» **WHAT IS EXPECTED**: Reproduce every record below, character by character.

[Records from a dataset]
------
Lemma video_entry_read t v :
  mt_media_kind t = Video -> v_extradata v = [] -> Z.of_nat (length (write_video_sample_entry t)) < 2 ^ 32 ->
  parse_stsd_entry (write_video_sample_entry t) v = told t v.
Proof.
  intros K V L. unfold told, read_codec, read_extradata, write_video_sample_entry, video_config_box in *. rewrite K.
  rewrite length_write_box in L. match type of L with context [length (?b ++ ?c)] => set (hdr := b) in * end.
  assert (H : length hdr = 78%nat) by reflexivity. assert (N : hdr <> []) by done. clearbody hdr.
  assert (T : length (video_codec_box (mt_codec t)) = 4%nat) by (by destruct (mt_codec t)).
  rewrite T in L. match type of L with Z.of_nat (_ + length ?b) < _ => assert (B : 8 + Z.of_nat (length b) < 2 ^ 32) by lia end. clear L T.
  destruct (mt_codec t) eqn:Ec; cbn [video_codec_box] in *; try (entry_with; reflexivity).
  2-10: entry_without; cbn [is_empty]; by rewrite <- V.
  change (write_esds_video 0x6C) with (write_box (txt "esds") (drop 8 (write_esds_video 0x6C))) in *. entry_with. reflexivity.
Qed.

Lemma audio_entry_read t v :
  track_ok t -> mt_media_kind t = Audio -> v_extradata v = [] -> Z.of_nat (length (write_audio_sample_entry t)) < 2 ^ 32 ->
  parse_stsd_entry (write_audio_sample_entry t) v = told t v.
Proof.
  intros [_ _ _ A] K V L. specialize (A K). unfold told, read_codec, read_extradata, write_audio_sample_entry, audio_config_box, esds_content in *. rewrite K.
  rewrite length_write_box in L. match type of L with context [length (?b ++ ?c)] => set (hdr := b) in * end.
  assert (H : length hdr = 28%nat) by reflexivity. assert (N : hdr <> []) by done. clearbody hdr.
  assert (T : length (audio_codec_box (mt_codec t)) = 4%nat) by (by destruct (mt_codec t)).
  rewrite T in L. match type of L with Z.of_nat (_ + length ?b) < _ => assert (B : 8 + Z.of_nat (length b) < 2 ^ 32) by lia end. clear L T.
  assert (D : forall o, 0 <= o < 256 -> (length (mt_extradata t) <= 104)%nat -> extract_esds_info (drop 8 (write_esds_audio o (mt_extradata t))) = Some (o, Some (mt_extradata t))).
  { intros o O E. by apply esds_read. }
  destruct (mt_codec t) eqn:Ec; cbn [audio_codec_box] in *; try (entry_with; reflexivity); try (entry_without; cbn [is_empty]; by rewrite <- V).
  all: rewrite esds_audio_box in B |- *; entry_with; unfold apply_config; rewrite (bool_decide_true _ eq_refl), D by (lia || (apply A; auto)); reflexivity.
Qed.

(** ** The boxes of each level *)

Definition stsd_content (t : MuxTrack) : list byte := [x00] ++ zeros 3 ++ be_bytes 4 1 ++ sample_entry t.

Definition stbl_boxes (t : MuxTrack) : list (list byte * list byte) :=
  [(txt "stsd", stsd_content t); (txt "stts", zeros 8); (txt "stsc", zeros 8); (txt "stsz", zeros 12); (txt "stco", zeros 8)].

Lemma stbl_is_boxes t : write_stbl t = write_box (txt "stbl") (write_boxes (stbl_boxes t)).
Proof. reflexivity. Qed.

Definition media_header_boxes (kind : MediaKind) : list (list byte * list byte) :=
  match kind with
  | Video => [(txt "vmhd", [x00; x00; x00; x01] ++ zeros 8)]
  | Audio => [(txt "smhd", zeros 8)]
  | _ => []
  end.

Definition minf_boxes (t : MuxTrack) : list (list byte * list byte) :=
  media_header_boxes (mt_media_kind t) ++ [(txt "dinf", drop 8 write_dinf); (txt "stbl", write_boxes (stbl_boxes t))].

Lemma minf_is_boxes t : write_minf t = write_box (txt "minf") (write_boxes (minf_boxes t)).
Proof.
  unfold write_minf. rewrite stbl_is_boxes. f_equal. unfold minf_boxes, write_boxes. rewrite map_app, concat_app. f_equal.
  - by destruct (mt_media_kind t).
  - cbn [map concat fst snd]. rewrite app_nil_r. reflexivity.
Qed.

Definition mdhd_content (t : MuxTrack) : list byte := zeros 12 ++ be_bytes 4 (mt_timescale t) ++ zeros 4 ++ be_bytes 2 0x55C4 ++ zeros 2.
Definition hdlr_content (t : MuxTrack) : list byte :=
  zeros 8 ++ hdlr_handler (mt_media_kind t) ++ zeros 12 ++ txt "Cheetah" ++ [x00].

Definition mdia_boxes (t : MuxTrack) : list (list byte * list byte) :=
  [(txt "mdhd", mdhd_content t); (txt "hdlr", hdlr_content t); (txt "minf", write_boxes (minf_boxes t))].

Lemma mdia_is_boxes t : write_mdia t = write_box (txt "mdia") (write_boxes (mdia_boxes t)).
Proof.
  unfold write_mdia. rewrite minf_is_boxes. f_equal. unfold mdia_boxes, write_boxes. cbn [map concat fst snd]. rewrite app_nil_r.
  unfold write_hdlr, hdlr_content. by destruct (mt_media_kind t).
Qed.

Definition tkhd_content (t : MuxTrack) : list byte := drop 8 (write_tkhd t).

Definition trak_boxes (t : MuxTrack) : list (list byte * list byte) :=
  [(txt "tkhd", tkhd_content t); (txt "mdia", write_boxes (mdia_boxes t))].

Lemma trak_is_boxes t : write_trak t = write_box (txt "trak") (write_boxes (trak_boxes t)).
Proof.
  unfold write_trak. rewrite mdia_is_boxes. f_equal. unfold trak_boxes, write_boxes. cbn [map concat fst snd]. by rewrite app_nil_r.
Qed.

Definition moov_boxes (tracks : list MuxTrack) : list (list byte * list byte) :=
  (txt "mvhd", drop 8 (write_mvhd (wrap_u 32 (Z.of_nat (length tracks)))))
    :: map (fun t => (txt "trak", write_boxes (trak_boxes t))) tracks
    ++ [(txt "mvex", concat (map (fun t => write_trex (mt_track_id t)) tracks))].

Lemma moov_is_boxes tracks : write_moov tracks = write_box (txt "moov") (write_boxes (moov_boxes tracks)).
Proof.
  unfold write_moov. f_equal. unfold moov_boxes, write_boxes. cbn [map concat fst snd]. f_equal.
  rewrite map_app, concat_app. f_equal.
  - rewrite map_map. f_equal. apply map_ext. intros t. apply trak_is_boxes.
  - cbn [map concat fst snd]. by rewrite app_nil_r.
Qed.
------
» **ANSWER TO THE PROBLEM**:
Lemma video_entry_read t v :
  mt_media_kind t = Video -> v_extradata v = [] -> Z.of_nat (length (write_video_sample_entry t)) < 2 ^ 32 ->
  parse_stsd_entry (write_video_sample_entry t) v = told t v.
Proof.
  intros K V L. unfold told, read_codec, read_extradata, write_video_sample_entry, video_config_box in *. rewrite K.
  rewrite length_write_box in L. match type of L with context [length (?b ++ ?c)] => set (hdr := b) in * end.
  assert (H : length hdr = 78%nat) by reflexivity. assert (N : hdr <> []) by done. clearbody hdr.
  assert (T : length (video_codec_box (mt_codec t)) = 4%nat) by (by destruct (mt_codec t)).
  rewrite T in L. match type of L with Z.of_nat (_ + length ?b) < _ => assert (B : 8 + Z.of_nat (length b) < 2 ^ 32) by lia end. clear L T.
  destruct (mt_codec t) eqn:Ec; cbn [video_codec_box] in *; try (entry_with; reflexivity).
  2-10: entry_without; cbn [is_empty]; by rewrite <- V.
  change (write_esds_video 0x6C) with (write_box (txt "esds") (drop 8 (write_esds_video 0x6C))) in *. entry_with. reflexivity.
Qed.

Lemma audio_entry_read t v :
  track_ok t -> mt_media_kind t = Audio -> v_extradata v = [] -> Z.of_nat (length (write_audio_sample_entry t)) < 2 ^ 32 ->
  parse_stsd_entry (write_audio_sample_entry t) v = told t v.
Proof.
  intros [_ _ _ A] K V L. specialize (A K). unfold told, read_codec, read_extradata, write_audio_sample_entry, audio_config_box, esds_content in *. rewrite K.
  rewrite length_write_box in L. match type of L with context [length (?b ++ ?c)] => set (hdr := b) in * end.
  assert (H : length hdr = 28%nat) by reflexivity. assert (N : hdr <> []) by done. clearbody hdr.
  assert (T : length (audio_codec_box (mt_codec t)) = 4%nat) by (by destruct (mt_codec t)).
  rewrite T in L. match type of L with Z.of_nat (_ + length ?b) < _ => assert (B : 8 + Z.of_nat (length b) < 2 ^ 32) by lia end. clear L T.
  assert (D : forall o, 0 <= o < 256 -> (length (mt_extradata t) <= 104)%nat -> extract_esds_info (drop 8 (write_esds_audio o (mt_extradata t))) = Some (o, Some (mt_extradata t))).
  { intros o O E. by apply esds_read. }
  destruct (mt_codec t) eqn:Ec; cbn [audio_codec_box] in *; try (entry_with; reflexivity); try (entry_without; cbn [is_empty]; by rewrite <- V).
  all: rewrite esds_audio_box in B |- *; entry_with; unfold apply_config; rewrite (bool_decide_true _ eq_refl), D by (lia || (apply A; auto)); reflexivity.
Qed.

(** ** The boxes of each level *)

Definition stsd_content (t : MuxTrack) : list byte := [x00] ++ zeros 3 ++ be_bytes 4 1 ++ sample_entry t.

Definition stbl_boxes (t : MuxTrack) : list (list byte * list byte) :=
  [(txt "stsd", stsd_content t); (txt "stts", zeros 8); (txt "stsc", zeros 8); (txt "stsz", zeros 12); (txt "stco", zeros 8)].

Lemma stbl_is_boxes t : write_stbl t = write_box (txt "stbl") (write_boxes (stbl_boxes t)).
Proof. reflexivity. Qed.

Definition media_header_boxes (kind : MediaKind) : list (list byte * list byte) :=
  match kind with
  | Video => [(txt "vmhd", [x00; x00; x00; x01] ++ zeros 8)]
  | Audio => [(txt "smhd", zeros 8)]
  | _ => []
  end.

Definition minf_boxes (t : MuxTrack) : list (list byte * list byte) :=
  media_header_boxes (mt_media_kind t) ++ [(txt "dinf", drop 8 write_dinf); (txt "stbl", write_boxes (stbl_boxes t))].

Lemma minf_is_boxes t : write_minf t = write_box (txt "minf") (write_boxes (minf_boxes t)).
Proof.
  unfold write_minf. rewrite stbl_is_boxes. f_equal. unfold minf_boxes, write_boxes. rewrite map_app, concat_app. f_equal.
  - by destruct (mt_media_kind t).
  - cbn [map concat fst snd]. rewrite app_nil_r. reflexivity.
Qed.

Definition mdhd_content (t : MuxTrack) : list byte := zeros 12 ++ be_bytes 4 (mt_timescale t) ++ zeros 4 ++ be_bytes 2 0x55C4 ++ zeros 2.
Definition hdlr_content (t : MuxTrack) : list byte :=
  zeros 8 ++ hdlr_handler (mt_media_kind t) ++ zeros 12 ++ txt "Cheetah" ++ [x00].

Definition mdia_boxes (t : MuxTrack) : list (list byte * list byte) :=
  [(txt "mdhd", mdhd_content t); (txt "hdlr", hdlr_content t); (txt "minf", write_boxes (minf_boxes t))].

Lemma mdia_is_boxes t : write_mdia t = write_box (txt "mdia") (write_boxes (mdia_boxes t)).
Proof.
  unfold write_mdia. rewrite minf_is_boxes. f_equal. unfold mdia_boxes, write_boxes. cbn [map concat fst snd]. rewrite app_nil_r.
  unfold write_hdlr, hdlr_content. by destruct (mt_media_kind t).
Qed.

Definition tkhd_content (t : MuxTrack) : list byte := drop 8 (write_tkhd t).

Definition trak_boxes (t : MuxTrack) : list (list byte * list byte) :=
  [(txt "tkhd", tkhd_content t); (txt "mdia", write_boxes (mdia_boxes t))].

Lemma trak_is_boxes t : write_trak t = write_box (txt "trak") (write_boxes (trak_boxes t)).
Proof.
  unfold write_trak. rewrite mdia_is_boxes. f_equal. unfold trak_boxes, write_boxes. cbn [map concat fst snd]. by rewrite app_nil_r.
Qed.

Definition moov_boxes (tracks : list MuxTrack) : list (list byte * list byte) :=
  (txt "mvhd", drop 8 (write_mvhd (wrap_u 32 (Z.of_nat (length tracks)))))
    :: map (fun t => (txt "trak", write_boxes (trak_boxes t))) tracks
    ++ [(txt "mvex", concat (map (fun t => write_trex (mt_track_id t)) tracks))].

Lemma moov_is_boxes tracks : write_moov tracks = write_box (txt "moov") (write_boxes (moov_boxes tracks)).
Proof.
  unfold write_moov. f_equal. unfold moov_boxes, write_boxes. cbn [map concat fst snd]. f_equal.
  rewrite map_app, concat_app. f_equal.
  - rewrite map_map. f_equal. apply map_ext. intros t. apply trak_is_boxes.
  - cbn [map concat fst snd]. by rewrite app_nil_r.
Qed.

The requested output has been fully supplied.